Issues were 46–50 pages in length until 1994, thereafter 38–40 pages. The magazine used high-quality paper, and over half of its pages were printed in color. In some issues, 100% of the illustrations were in color.

===Opinion columns===
Along with publisher Weyrich and editor Kunz, others who contributed opinion columns – generally about one page in length each – on a regular basis included associate publisher William S. Lind and George Krambles, a former executive director of the Chicago Transit Authority (1976–1980).

===Periodic features===
Certain features were included only about once a year. In the Spring issue, a one- to three-page feature called "Status Report" included a table listing all cities in North America served by electric transit, indicating which modes each had, and a calendar with projected dates of future significant developments, such as the opening of a new light rail system or line. The annual Status Report and calendar were accompanied by a feature called "Rating the Rails", in which every electric urban transit operation (including the continent's then-eleven trolley bus systems) was given a performance rating on a scale of 1 to 5 by the editorial team, with 1 defined as "poor; multiple major problems" and 5 as "superior performance" in the original 1-to-5 scale, which was changed to a 1-to-10 scale in 1990. Accompanying comments explained the editors' rationale in cases of very low or very high ratings, or whenever a particular system's rating had changed from the previous edition of the list. One review of TNERJ in a British magazine said "the worth of" the annual Status Report and Rating the Rails features "seems a little questionable", but overall called the magazine "attractively produced", with "high standards" of editing.
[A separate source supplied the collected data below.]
(* ===== verification/Str.v ===== *)
(** Strings ([include/str.h], [src/str.c]): a string is a chain of chunks,
    each an item of a table: the [RID] of the next chunk, a [short] length and
    up to twenty characters. *)
From stdpp Require Import base gmap list.
From Stdlib Require Import ZArith Lia Strings.Byte.
From S2P Require Import Prelude FileIO BufferPool Block HashMap Table.
#[local] Open Scope Z_scope.

Definition STR_CHUNK_MAX_SIZE : Z := PAGE_SIZE / 4.
Definition STR_CHUNK_MAX_LEN : Z := STR_CHUNK_MAX_SIZE - RID_SIZE - 2.
Definition off_chunk_size : Z := RID_SIZE.
Definition off_chunk_data : Z := RID_SIZE + 2.

(** The 32 bytes of a [StringChunk]. *)
Abbreviation StringChunk := (list byte).

Definition get_str_chunk_rid {S} (chunk : StringChunk) : M S RID :=
  on_obj chunk (rd_rid 0).
Definition get_str_chunk_size {S} (chunk : StringChunk) : M S Z :=
  on_obj chunk (rd_i16 off_chunk_size).
(** [get_str_chunk_data_ptr(chunk)[i]] *)
Definition get_str_chunk_char {S} (chunk : StringChunk) (i : Z) : M S byte :=
  on_obj chunk (bs ← rd (off_chunk_data + i) 1; of_opt (head bs)).
(** [calc_str_chunk_size(len)], a [size_t], as the [short] it is passed as *)
Definition calc_str_chunk_size (len : Z) : Z :=
  swrap 16 (uwrap 64 (uwrap 64 len + RID_SIZE + 2)).

Record StringRecord := mkSR { sr_chunk : StringChunk; sr_idx : Z }.

(** the value of a [char], which is signed *)
Definition char_val (c : byte) : Z := swrap 8 (byte_to_Z c).

(** ** Reading *)

(** [buf] is what the memory of [record->chunk] holds on entry *)
Definition read_string (rid : RID) (record : StringRecord) : M Table StringRecord :=
  chunk ← table_read rid (sr_chunk record);
  mret (mkSR chunk 0).

Definition has_next_char {S} (record : StringRecord) : M S bool :=
  size ← get_str_chunk_size (sr_chunk record);
  if negb (size =? sr_idx record) then mret true
  else
    rid ← get_str_chunk_rid (sr_chunk record);
    mret (negb (rid_idx rid =? -1)).

(** the character at [record->idx++] *)
Definition take_char {S} (record : StringRecord) : M S (byte * StringRecord) :=
  c ← get_str_chunk_char (sr_chunk record) (sr_idx record);
  mret (c, mkSR (sr_chunk record) (swrap 16 (sr_idx record + 1))).

Definition next_char (record : StringRecord) : M Table (byte * StringRecord) :=
  size ← get_str_chunk_size (sr_chunk record);
  if negb (size =? sr_idx record) then take_char record
  else
    rid ← get_str_chunk_rid (sr_chunk record);
    if rid_idx rid =? -1 then mret (x00, record)
    else
      chunk ← table_read rid (sr_chunk record);
      take_char (mkSR chunk 0).

(** ** Comparison *)

(** the loop of [compare_string_record]: the verdict at the first
    difference, else the two records where one of them ended *)
Fixpoint compare_loop (fuel : nat) (record_1 record_2 : StringRecord)
    : M Table (Z + StringRecord * StringRecord) :=
  match fuel with
  | O => no_fuel
  | S fuel' =>
      h1 ← has_next_char record_1;
      h2 ← (if h1 : bool then has_next_char record_2 else mret false);
      if h2 : bool then
        '(a, record_1) ← next_char record_1;
        '(b, record_2) ← next_char record_2;
        if negb (char_val a =? char_val b) then
          mret (inl (if char_val a >? char_val b then 1 else -1))
        else compare_loop fuel' record_1 record_2
      else mret (inr (record_1, record_2))
  end.

(** the verdict once one of the strings has ended *)
Definition compare_ends (record_1 record_2 : StringRecord) : M Table Z :=
  h1 ← has_next_char record_1;
  h2 ← has_next_char record_2;
  mret (if negb h1 && h2 then -1 else if h1 && negb h2 then 1 else 0).

Definition compare_string_record (fuel : nat) (a b : StringRecord) : M Table Z :=
  sizeA ← get_str_chunk_size (sr_chunk a);
  sizeB ← get_str_chunk_size (sr_chunk b);
  if sizeA =? 0 then mret (-1)
  else if sizeB =? 0 then mret 1
  else
    r ← compare_loop fuel a b;
    match r with
    | inl v => mret v
    | inr (record_1, record_2) => compare_ends record_1 record_2
    end.

(** ** Writing *)

(** [data[i]] of the caller's array *)
Definition data_at {S} (data : list byte) (i : Z) : M S byte :=
  need (0 <=? i);; of_opt (data !! Z.to_nat i).

(** a chunk made of its three fields; [junk] is what the local variable held *)
Definition make_chunk {S} (junk : StringChunk) (rid : RID) (size : Z)
    (data : list byte) (from : Z) : M S StringChunk :=
  edit_obj junk (
    wr_rid 0 rid;;
    wr_16 off_chunk_size size;;
    for_ne 0 size (λ i,
      c ← data_at data (from + i);
      wr (off_chunk_data + i) [c])).

(** the chunks before the last one, from right to left *)
Fixpoint write_chunks (fuel : nat) (junk : StringChunk) (data : list byte) (n : nat)
    (rid : RID) : M Table RID :=
  match n with
  | O => mret rid
  | S k =>
      chunk ← make_chunk junk rid STR_CHUNK_MAX_LEN data (Z.of_nat k * STR_CHUNK_MAX_LEN);
      rid ← table_insert fuel chunk STR_CHUNK_MAX_SIZE;
      write_chunks fuel junk data k rid
  end.

(** the length of the last chunk *)
Definition last_chunk_len (size : Z) : Z :=
  let extra_len := swrap 16 (uwrap 64 size mod STR_CHUNK_MAX_LEN) in
  if extra_len =? 0 then STR_CHUNK_MAX_LEN else extra_len.

(** the chunks are written from the last to the first; [sum], the number of
    full chunks before the last one, is a [short] *)
Definition write_string (fuel : nat) (junk : StringChunk) (data : list byte) (size : Z)
    : M Table RID :=
  let extra_len := last_chunk_len size in
  tail_chunk ← make_chunk junk (mkRID (-1) (-1)) extra_len data (size - extra_len);
  rid ← table_insert fuel tail_chunk (calc_str_chunk_size extra_len);
  let sum := swrap 16 (uwrap 64 (size - extra_len) / STR_CHUNK_MAX_LEN) in
  write_chunks fuel junk data (Z.to_nat sum) rid.

(** ** Deletion and loading *)

(** the loop of [delete_string], at most [n] times *)
Fixpoint delete_chunks (fuel n : nat) (junk : StringChunk) (rid : RID) : M Table unit :=
  match n with
  | O => no_fuel
  | S n' =>
      if rid_idx rid =? -1 then mret tt
      else
        chunk ← table_read rid junk;
        table_delete fuel rid;;
        rid' ← get_str_chunk_rid chunk;
        delete_chunks fuel n' junk rid'
  end.
Definition delete_string (fuel : nat) (junk : StringChunk) (rid : RID) : M Table unit :=
  delete_chunks fuel fuel junk rid.

(** the loop of [load_string]: the number of characters and the contents of
    [dest] *)
Fixpoint load_loop (fuel : nat) (rec : StringRecord) (dest : list byte) (max_size size : Z)
    : M Table (Z * list byte) :=
  match fuel with
  | O => no_fuel
  | S fuel' =>
      h ← has_next_char rec;
      if negb h then mret (size, dest)
      else if max_size <=? size then mret (size, dest)
      else
        '(c, rec) ← next_char rec;
        dest ← edit_obj dest (wr size [c]);
        load_loop fuel' rec dest max_size (size + 1)
  end.

Definition load_string (fuel : nat) (record : StringRecord) (dest : list byte) (max_size : Z)
    : M Table (Z * list byte) :=
  '(size, dest) ← load_loop fuel record dest max_size 0;
  if size <? max_size then
    dest ← edit_obj dest (wr size [x00]);
    mret (size, dest)
  else mret (size, dest).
Once per year, the editorial team selected a notable person working professionally in the North American transit industry, for the honor of "Man of the Year". The award was given to someone deemed to have "made a significant positive contribution to the electric transit industry" in North America. Among the recipients was David Gunn, who had managed large transit systems in Philadelphia, New York City, Washington, D.C., and Toronto. The 1995 recipient was female, so honoree Shirley DeLibero was appropriately referred to as TNERJs "Woman of the Year".

In a 1989 review of the magazine, Railfan & Railroad called TNERJ "one of the most worthwhile new products to enter the already saturated rail publication field", noting its "attractive color and black & white photos, maps and responsible writing".

==Beyond the printed magazine==
The American Public Transportation Association transcribed most of TNERJs 1992–1998 articles about heritage streetcar systems or topics onto its Heritage Trolley website, where they remain available in 2017.

Starting in January 1994, a monthly television show using the same name as the magazine began airing on the then-new National Empowerment Television satellite network, co-hosted by the magazine's associate publisher, Bill Lind, concerning the same topics as the magazine. The program aired on the last Sunday of each month.

As CityRail, Ltd., prepared to take over publication of the printed magazine, a supplementary digital newsletter called "CityRail" became available by email, offering greater detail of news coverage and more frequent reporting (monthly), as a separate subscription.

In early 2000, a little over one year after TNERJ ceased publication, its former publisher Paul Weyrich launched a website to provide a place for continued commentary and news reporting on electric rail transit, which he called "The New New Electric Railway Journal". Weyrich and former TNERJ associate publisher William Lind were regular contributors to the website. The site remained active until 2009 (Weyrich died in December 2008).